Update

Well, I’ve been too busy and then too lazy to write anything here for the past week or so. My wife Ryoko gave birth to a baby girl, Karisa, at 9:40 pm on Monday the 5th. Pretty much everything went fine, with no major complications or anything. I’d say she’s very cute, but I’m horribly subjective, and pretty much everyone thinks babies are cute anyway. I’ll even post a few pictures as soon as Mitch tells me what I need to do to upload files onto this thing.

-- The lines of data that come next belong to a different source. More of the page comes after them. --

(* ===== verification/Conversions.v ===== *)
(** * Colour conversions (conversions.c, and convert_uyvy_to_rgb24 of stream.c)

    Each function of conversions.c goes over its source in groups of bytes and
    writes a group for each. [convert] is that loop over a source and the capacity
    of the destination, with reads and writes outside them as faults; the
    functions are instances with their groups, and the shifts of the macros are
    kept. *)

From stdpp Require Import prelude gmap strings.
From S2P Require Import Prelude Frame.

(** ** The macros *)

Definition clamp (x : Z) : Z := let x := if decide (x < 0) then 0 else x in if decide (x > 255) then 255 else x.

Definition YUV2RGB (y u v : Z) : list Z :=
  let r := y + Z.shiftr (Z.shiftl v 10 + Z.shiftl v 8 + Z.shiftl v 7 + Z.shiftl v 4 + Z.shiftl v 3 + Z.shiftl v 1) 11 in
  let g := y - Z.shiftr (Z.shiftl u 8 + Z.shiftl u 7 + Z.shiftl u 4 + Z.shiftl u 2 + Z.shiftl u 1) 11
             - Z.shiftr (Z.shiftl v 9 + Z.shiftl v 6 + Z.shiftl v 4 + Z.shiftl v 1 + v) 11 in
  let b := y + Z.shiftr (Z.shiftl u 11 + Z.shiftl u 5 - Z.shiftl u 1) 11 in
  [clamp r; clamp g; clamp b].

Definition RGB2YUV (r g b : Z) : Z * Z * Z :=
  let y := Z.shiftr (9798 * r + 19235 * g + 3736 * b) 15 in
  let u := Z.shiftr (-4784 * r - 9437 * g + 14221 * b) 15 + 128 in
  let v := Z.shiftr (20218 * r - 16941 * g - 3277 * b) 15 + 128 in
  (clamp y, clamp u, clamp v).

(** ** The loops *)

(** From [i] on, with [out] already written: [n] bytes of the source a group,
    while [i < limit]; the fuel is the number of groups left. *)
Fixpoint convert_loop (n : Z) (group : list Z → list Z) (limit cap : Z) (fuel : nat) (src : list Z) (i : Z)
    (out : list Z) : res (list Z) :=
  if decide (i < limit) then
    match fuel with
    | O => Fault OutOfFuel
    | S fuel =>
        if decide (zlen src < i + n) then Fault OutOfBounds else
        let o := group (slice src i n) in
        if decide (cap < zlen out + zlen o) then Fault OutOfBounds
        else convert_loop n group limit cap fuel src (i + n) (out ++ o)
    end
  else Ok out.

(** A positive step needs no more iterations than [limit]. *)
Definition convert (n : Z) (group : list Z → list Z) (limit cap : Z) (src : list Z) : res (list Z) :=
  convert_loop n group limit cap (Z.to_nat limit) src 0 [].

Definition uyvy_yuy2_group (g : list Z) : list Z := match g with [a; b] => [b; a] | _ => [] end.
Definition y41p_group (g : list Z) : list Z :=
  match g with
  | [u0; y0; v0; y1; u4; y2; v4; y3; y4; y5; y6; y7] =>
      [y0; u0; y1; v0; y2; u0; y3; v0; y4; u4; y5; v4; y6; u4; y7; v4]
  | _ => []
  end.
Definition iyu1_yuy2_group (g : list Z) : list Z :=
  match g with [u; y0; y1; v; y2; y3] => [y0; u; y1; v; y2; u; y3; v] | _ => [] end.
Definition iyu2_yuy2_group (g : list Z) : list Z :=
  match g with [u0; y0; v0; u1; y1; v1] => [y0; (u0 + u1) `quot` 2; y1; (v0 + v1) `quot` 2] | _ => [] end.
Definition y_yuy2_group (g : list Z) : list Z := match g with [y0; y1] => [y0; 128; y1; 128] | _ => [] end.
Definition rgb_yuy2_group (g : list Z) : list Z :=
  match g with
  | [r0; g0; b0; r1; g1; b1] =>
      let '(y0, u0, v0) := RGB2YUV r0 g0 b0 in
      let '(y1, u1, v1) := RGB2YUV r1 g1 b1 in
      [y0; Z.shiftr (u0 + u1) 1; y1; Z.shiftr (v0 + v1) 1]
  | _ => []
  end.
Definition uyvy_rgb_group (g : list Z) : list Z :=
  match g with [u; y0; v; y1] => YUV2RGB y0 (u - 128) (v - 128) ++ YUV2RGB y1 (u - 128) (v - 128) | _ => [] end.
Definition yuy2_rgb_group (g : list Z) : list Z :=
  match g with [y0; u; y1; v] => YUV2RGB y0 (u - 128) (v - 128) ++ YUV2RGB y1 (u - 128) (v - 128) | _ => [] end.
Definition iyu1_rgb_group (g : list Z) : list Z :=
  match g with
  | [u; y0; y1; v; y2; y3] =>
      YUV2RGB y0 (u - 128) (v - 128) ++ YUV2RGB y1 (u - 128) (v - 128)
      ++ YUV2RGB y2 (u - 128) (v - 128) ++ YUV2RGB y3 (u - 128) (v - 128)
  | _ => []
  end.
Definition iyu2_rgb_group (g : list Z) : list Z :=
  match g with
  | [u0; y0; v0; u1; y1; v1] => YUV2RGB y0 (u0 - 128) (v0 - 128) ++ YUV2RGB y1 (u1 - 128) (v1 - 128)
  | _ => []
  end.
Definition y_rgb_group (g : list Z) : list Z := match g with [y] => YUV2RGB y 0 0 | _ => [] end.

Section Functions.
(** The capacity of the destination and the number of pixels. *)
Context (cap NumPixels : Z).

(** [swab] exchanges the bytes of pairs. *)
Definition uyvy2yuy2 := convert 2 uyvy_yuy2_group (Z.shiftl NumPixels 1) cap.
Definition yuv2yuy2 := convert 2 uyvy_yuy2_group (Z.shiftl NumPixels 1) cap.
Definition y41p2yuyv := convert 12 y41p_group (Z.shiftl NumPixels 1) cap.
Definition iyu12yuy2 := convert 6 iyu1_yuy2_group (NumPixels + Z.shiftr NumPixels 1) cap.
Definition iyu22yuy2 := convert 6 iyu2_yuy2_group (NumPixels + Z.shiftl NumPixels 1) cap.
Definition y2yuy2 := convert 2 y_yuy2_group NumPixels cap.
Definition rgb2yuy2 := convert 6 rgb_yuy2_group (NumPixels + Z.shiftl NumPixels 1) cap.
Definition uyvy2rgb := convert 4 uyvy_rgb_group (Z.shiftl NumPixels 1) cap.
Definition yuy22rgb := convert 4 yuy2_rgb_group (Z.shiftl NumPixels 1) cap.
Definition iyu12rgb := convert 6 iyu1_rgb_group (NumPixels + Z.shiftr NumPixels 1) cap.
Definition iyu22rgb := convert 6 iyu2_rgb_group (NumPixels + Z.shiftl NumPixels 1) cap.
Definition y2rgb := convert 1 y_rgb_group NumPixels cap.
End Functions.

Wtinessing my childs birth did bring some revelations that I wasn’t prepared for:
1) The moment they are born, babies are ugly. Hideously ugly. I thought my wife had given birth to an alien mutant purple monkey-Yoda. It’s only until an hour or so later when all the goo has been wiped off and the head has mostly gone back to it’s original shape that they start looking cute. And then after a week, they become really cute.
2) Becoming a parent does not give you any innate knowledge on how to be a parent. The hospital does give you some very useful booklets that I would summarize as “things that might happen to your baby that you don’t have to freak out over”, but other than that you’re mostly on your own. Thank goodness for friends and relatives that have been through this before and are very helpful with all sorts of tips and reccomendations.
3) New-born babies do one of 4 things, generally in sequence every 2 hours or so. Eat, sleep, poop, and cry. That’s it. No peek-a-boo or giggling. Since Ryoko has to feed her every couple of hours or so, that means she gets no more than 2 hours of sleep at a time. That’s a really difficult way to spend a couple of months. I’m trying to be helpful as a dad, by burping the baby, changing diapers, etc., but there isn’t a lot that I can do.

Still, it’s pretty neat being a dad and having your own child. We’ll she if she lives up to some of the steroetypes of ethnically mixed children: bright, beautiful, and cosmopolitan. It’s that second one that scares me. How will I react when she starts dating guys? Especially if the guy is a jerk-wad or a scumbucket. Maybe I’ll be conveniently polishing my sword collection when she introduces him to me. If I can act like a Bond villian, surely he won’t try anything with my daughter. (I can already see her rolling her eyes at me. “Dad, would you stop that? It’s so embarassing.”)

Another concern is how to raise our children multi-lingual. Probably the best way to ensure that they know Japanese is to always speak Japanese at home, at least while we are in the U.S. But that would be hard on my wife, who still doesn’t speak English well yet. Well, we still have a couple of years to think about what we will do.